Ex-maridos da mesma mulher, um cedeu “mansão” para o outro morar
Sem casa, aposentado recomeçou a vida com ajuda de onde menos esperava, mas hoje os dois são amigos
Depois de 15 anos casado, Cezar de Barros Penteado ficou sem ter onde morar, mas foi acolhido de um jeito até complicado de entender. O primeiro ex-marido da sua esposa não pensou duas vezes e cedeu a casa onde morava ao novo ex-marido do pedaço. “Eu casei com a ex-mulher dele depois de 20 anos de separação deles. Quando me separei dela também, até tinha alugado um apartamento, mas aí ele falou 'vai lá para casa'”, resume sobre a história complicada.
No Jardim São Lourenço, o lugar parece uma mansão colonial, de tijolinhos à vista, janelas amplas e móveis originais, tudo cedido para que o ex-bancário recomeçasse a vida, sem mágoas por um ter assumido o lugar do outro na vida conjugal.
O exemplo de civilidade vem de muitos anos, porque as duas famílias são vizinhas. Quando o primeiro casamento acabou, a esposa e o ex continuaram morando um ao lado do outro. Cezar então entrou nessa história e, décadas depois, agora o vizinho da ex-mulher é ele.
Ali também funcionava o escritório de advocacia do primeiro marido que, quando soube da história se repetindo, resolveu ir morar na fazenda e deixar o imóvel para Cezar viver. Aos 66 anos, o aposentado conta que não tinha mais nada depois de dois casamentos fracassados. "Quando me separei pela primeira vez, deixei casas que eu tinha pra ela. Agora vivo de aposentadoria e de uma terrinha arrendada".
Na base da confiança, desde que se mudou, só uma vez o proprietário apareceu para visitar o amigo.
O aposentado começou a reconstruir sua história por ali, levando apenas as roupas e a imagem de Nossa Senhora Aparecida, herdada da mãe, em destaque hoje na sala de jantar. A mesa de madeira com as cadeiras almofadadas estavam no quintal e foram recuperadas.

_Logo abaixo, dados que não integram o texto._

(** ** Repairing a follower's log *)

Lemma countWhile_spec p l :
  (∀ k e, (k < countWhile p l)%nat → l !! k = Some e → p e = true) ∧
  (∀ e, l !! countWhile p l = Some e → p e = false) ∧ (countWhile p l <= length l)%nat.
Proof.
  induction l as [|x l (IH1 & IH2 & IH3)]; simpl; [split_and!; [lia|done|lia]|].
  destruct (p x) eqn:Hp; simpl.
  - split_and!; [|done|lia]. intros [|k] e Hk He; simplify_eq/=; [done|]. apply (IH1 k); [lia|done].
  - split_and!; [lia|by intros e [= <-]|lia].
Qed.

(** What one round of [replicateLog] puts in an [AppendEntries] call: the
    leader's log from the peer's next index on, with the entry before it. *)
Lemma replicateLog_args server lt L args :
  wf L → replicateLog server lt L = Some (Some [CallAppendEntries server args]) →
  ∃ n, index (NextIndex L) server = Some n ∧ CurrentTerm L = lt ∧
    ae_Term args = lt ∧ ae_PrevLogIndex args = n - 1 ∧
    SnapshotLastIncludedIndex L < n <= lastIndex L + 1 ∧
    termAt L (n - 1) = Some (ae_PrevLogTerm args) ∧
    contiguous (n - 1) (ae_Entries args) ∧
    n - 1 + zlen (ae_Entries args) = lastIndex L ∧
    (∀ e, e ∈ ae_Entries args → entryAt L (Index e) = Some e).
Proof.
  intros W. unfold replicateLog. set (snap := SnapshotLastIncludedIndex L).
  destruct (Z.eqb_spec (CurrentTerm L) lt) as [Hlt|]; [|done]. simpl. intros H.
  inv_bind H. inv_bind H. destruct (x =? x0); [done|].
  destruct (Z.leb_spec x snap) as [|Hn]; [done|]. inv_bind H.
  apply slice_Some in E1 as (Hr & Hr' & ->).
  assert (zlen (Logs L) - (x - snap - 1) = Z.of_nat (length (drop (Z.to_nat (x - snap - 1)) (Logs L)))) as Hd.
  { rewrite length_drop. unfold zlen in *. lia. }
  rewrite take_ge in H by lia. inv_bind H. destruct x1 as [pi pt].
  assert (pi = x - 1 ∧ termAt L (x - 1) = Some pt) as [-> Hpt].
  { destruct (Z.eqb_spec x (snap + 1)) as [Hs|Hs]; simpl in E1.
    - injection E1 as <- <-. split; [lia|]. unfold termAt. fold snap.
      by destruct (Z.eqb_spec (x - 1) snap); [|lia].
    - inv_bind E1. injection E1 as <- <-. assert (entryAt L (x - 1) = Some x1) as He.
      { unfold entryAt. rewrite <-E2. f_equal. fold snap. lia. }
      split; [by eapply entryAt_Index|]. unfold termAt. fold snap.
      destruct (Z.eqb_spec (x - 1) snap); [lia|]. by rewrite He. }
  injection H as <-. simpl. exists x.
  pose proof (contiguous_drop snap (Z.to_nat (x - snap - 1)) (Logs L)) as C.
  replace (snap + Z.of_nat (Z.to_nat (x - snap - 1))) with (x - 1) in C by lia.
  split_and!; try done; try lia.
  - unfold lastIndex. fold snap. lia.
  - apply C; [lia|apply W].
  - unfold lastIndex. fold snap. unfold zlen at 1. lia.
  - intros e [k Hk]%elem_of_index. pose proof (index_lt _ _ _ Hk).
    rewrite (C ltac:(lia) (wf_log _ W) _ _ Hk). unfold entryAt. fold snap.
    rewrite index_drop in Hk by lia. rewrite <-Hk. f_equal. lia.
Qed.

(** Entries of one term are created by one leader, one after the other: where
    two peers both hold a term, the one whose entry comes later holds it at the
    earlier index too.  Raft's Log Matching provides this of any two peers. *)
Definition term_aligned L F : Prop :=
  ∀ t a b, a <= b → Term <$> entryAt F a = Some t → Term <$> entryAt L b = Some t →
    SnapshotLastIncludedIndex L <= a → termAt L a = Some t.

Lemma termAt_entry rf i : SnapshotLastIncludedIndex rf < i → termAt rf i = Term <$> entryAt rf i.
Proof. intros. unfold termAt. by destruct (Z.eqb_spec i (SnapshotLastIncludedIndex rf)); [lia|]. Qed.

(** The run of the conflict term in the leader's log ends before [prev]. *)
Lemma conflict_run_before L prev pt ct i (n : nat) e :
  (∀ b, prev <= b → Term <$> entryAt L b = Some ct → termAt L prev = Some ct) →
  SnapshotLastIncludedIndex L <= prev →
  termAt L prev = Some pt → ct ≠ pt →
  Logs L !! i = Some e → Term e = ct →
  (∀ k e, (i <= k < i + n)%nat → Logs L !! k = Some e → Term e = ct) → (0 < n)%nat →
  SnapshotLastIncludedIndex L + 1 + Z.of_nat (i + n) <= prev.
Proof.
  intros Hal Hprev Hpt Hne He Het Hrun Hn. set (snap := SnapshotLastIncludedIndex L) in *.
  destruct (Z.lt_ge_cases prev (snap + 1 + Z.of_nat (i + n))) as [Hlt|]; [exfalso|lia].
  destruct (Z.lt_ge_cases prev (snap + 1 + Z.of_nat i)) as [Hp|Hp].
  - apply Hne. specialize (Hal (snap + 1 + Z.of_nat i)).
    rewrite Hal in Hpt; [congruence|lia|].
    unfold snap. rewrite entryAt_lookup, He. simpl. congruence.
  - apply Hne. rewrite termAt_entry in Hpt by (fold snap; lia).
    apply fmap_Some in Hpt as (e' & He' & ->). symmetry.
    apply (Hrun (Z.to_nat (prev - snap - 1))); [lia|].
    unfold snap. rewrite <-entryAt_lookup, <-He'. f_equal. fold snap. lia.
Qed.

(** The next index after a conflict, when the leader does not hold the conflict term
    from [prev] on. *)
Lemma conflictNext_bounds L prev pt reply :
  wf L → 1 <= prev → SnapshotLastIncludedIndex L <= prev <= lastIndex L → termAt L prev = Some pt →
  aer_ConflictIndex reply <= prev →
  (aer_ConflictTerm reply ≠ 0 → aer_ConflictTerm reply ≠ pt ∧ 1 <= aer_ConflictIndex reply ∧
   ∀ b, prev <= b → Term <$> entryAt L b = Some (aer_ConflictTerm reply) → termAt L prev = Some (aer_ConflictTerm reply)) →
  ∃ n, conflictNext reply L = Some n ∧ 1 <= n <= prev.
Proof.
  intros WL Hp1 HL Hpt Hci Hc. unfold conflictNext.
  set (ct := aer_ConflictTerm reply) in *. set (ci := aer_ConflictIndex reply) in *.
  pose proof (wf_snap _ WL) as HsL.
  destruct (Z.eqb_spec ct 0) as [H0|H0]; simpl.
  { eexists. split; [done|]. unfold max. zbool_lia. }
  destruct (Hc H0) as (Hne & Hci1 & Hal).
  set (i := countWhile (λ e, negb (Term e =? ct)) (Logs L)).
  destruct (Nat.ltb_spec i (length (Logs L))) as [Hi|Hi]; [|exists ci; split; [done|lia]].
  destruct (lookup_lt_is_Some_2 (Logs L) i Hi) as [e He].
  destruct (countWhile_spec (λ e, negb (Term e =? ct)) (Logs L)) as (_ & He0 & _).
  pose proof (He0 _ He) as Het. apply negb_false_iff, Z.eqb_eq in Het.
  destruct (countWhile_spec (λ e, (Term e =? ct)%Z) (drop i (Logs L))) as (Hw1 & Hw2 & Hw3).
  set (n := countWhile (λ e, (Term e =? ct)%Z) (drop i (Logs L))) in *.
  assert (0 < n)%nat as Hn.
  { destruct n as [|]; [|lia]. specialize (Hw2 e). rewrite lookup_drop, Nat.add_0_r in Hw2.
    specialize (Hw2 He). apply Z.eqb_neq in Hw2. done. }
  assert (SnapshotLastIncludedIndex L + 1 + Z.of_nat (i + n) <= prev) as Hbefore.
  { eapply (conflict_run_before L prev pt ct); try done; [lia|].
    intros k e' Hk He'. apply Z.eqb_eq, (Hw1 (k - i)%nat); [lia|].
    rewrite lookup_drop, <-He'. f_equal. lia. }
  destruct (index_is_Some (Logs L) (Z.of_nat (i + n))) as [e' He'].
  { unfold lastIndex in HL. lia. }
  rewrite He'. simpl. eexists. split; [done|]. rewrite (wf_log _ WL _ _ He'). lia.
Qed.
(** What a peer does that others rely on after a crash: it grants a vote, stands
    for election, takes a command as the leader, takes a snapshot of what it has
    applied, or acknowledges entries.  For the last, stable storage was up to
    date, or the request came from a new leader or term, or it changed the log. *)
Definition promises env rf rf' : Prop :=
  (∃ args reply, RequestVote env args rf = Some (rf', reply) ∧ rvr_VoteGranted reply = true) ∨
  (∃ args, prepareElection env rf = Some (rf', args)) ∨
  (∃ cmd r, State rf = Leader ∧ Start cmd rf = Some (rf', r)) ∨
  (∃ idx data, SnapshotLastIncludedIndex rf <= idx <= lastIndex rf ∧
     Snapshot idx data rf = Some rf') ∨
  (∃ args reply, contiguous (ae_PrevLogIndex args) (ae_Entries args) ∧
     AppendEntries env args rf = Some (rf', reply) ∧ aer_Success reply = true ∧
     (persisted rf ∨ LeaderTerm rf ≠ ae_Term args ∨ CurrentTerm rf ≠ ae_Term args ∨
      Logs rf' ≠ Logs rf)).

Lemma promises_persisted env rf rf' : inv rf → promises env rf rf' → persisted rf'.
Proof.
  intros I [(args & reply & HV & Hg)|[(args & HE)|[(cmd & r & Hl & HS)|
    [(idx & data & Hi & HS)|(args & reply & C & HA & Hs & HP)]]]].
  - destruct (RequestVote_cases env args rf (proj1 I)) as [[_ HV']|[_ HV']]; simplify_eq/=.
    apply voted_frame.
  - destruct (prepareElection_inv env rf I) as (? & ? & ? & _ & HP' & _). by simplify_eq.
  - destruct (Start_inv cmd rf I) as (? & ? & HS' & _ & Hld & _). simplify_eq. by apply Hld.
  - destruct (Snapshot_correct idx data rf (proj1 I) Hi) as (? & HS' & _ & _ & _ & _ & _ & HP' & _).
    by simplify_eq.
  - by eapply AppendEntries_success_persisted; [apply I|..].
Qed.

“Quase tudo o que tem aqui é do proprietário, só a Santa na estante é minha. Ganhei da minha mãe, ficou com ela por 60 anos e quando ela faleceu ficou comigo. Foi a única coisa que fiquei dela”, explica o ex-bancário.
Em um dos quartos do imóvel, uma maca chama atenção. Ele detalha que assim como o pai, que começou a cursar Medicina aos 64 anos, ele também decidiu investir na faculdade: "Já velho, para realizar um sonho, eu tô cursando Fisioterapia. Era para ter começado antes, mas com a pandemia não foi possível. Nesse ano comecei, fui acolhido pelo pessoal e tô estudando”, diz, mostrando os livros sobre a escrivaninha do quarto.
Cezar nasceu em Aquidauana, foi para São Paulo aos 5 anos com a família e graças à mudança ele agora tem uma história rica a contar. "Conheci o Lula e todas as lideranças que criaram o PT quando ficamos 22 dias de greve. Juntava transporte, educação, metalúrgicos e bancários. Lembro até hoje que a gente pedia 7% de aumento”, explica o ex-bancário que ainda segue com a mania de colocar um lápis atrás das orelhas.
Quando os filhos nasceram, ele saiu de São Paulo, voltou para Mato Grosso do Sul, terra natal. "Lá não é lugar de criar criança não", justifica, dizendo que hoje todos estão formados e são orgulho do pai.
Com carinho pela casa, vem organizando a si mesmo em conjunto com os móveis e o verde ao redor. Ao mesmo tempo em que precisava se consertar, vem cultivando no quintal, cria galinhas e mostra uma turma de pintinhos que acabou de nascer em casa. Colher jabuticabas e acerolas também é parte do seu recomeço. Assim como ir à acadêmia "todo santo dia".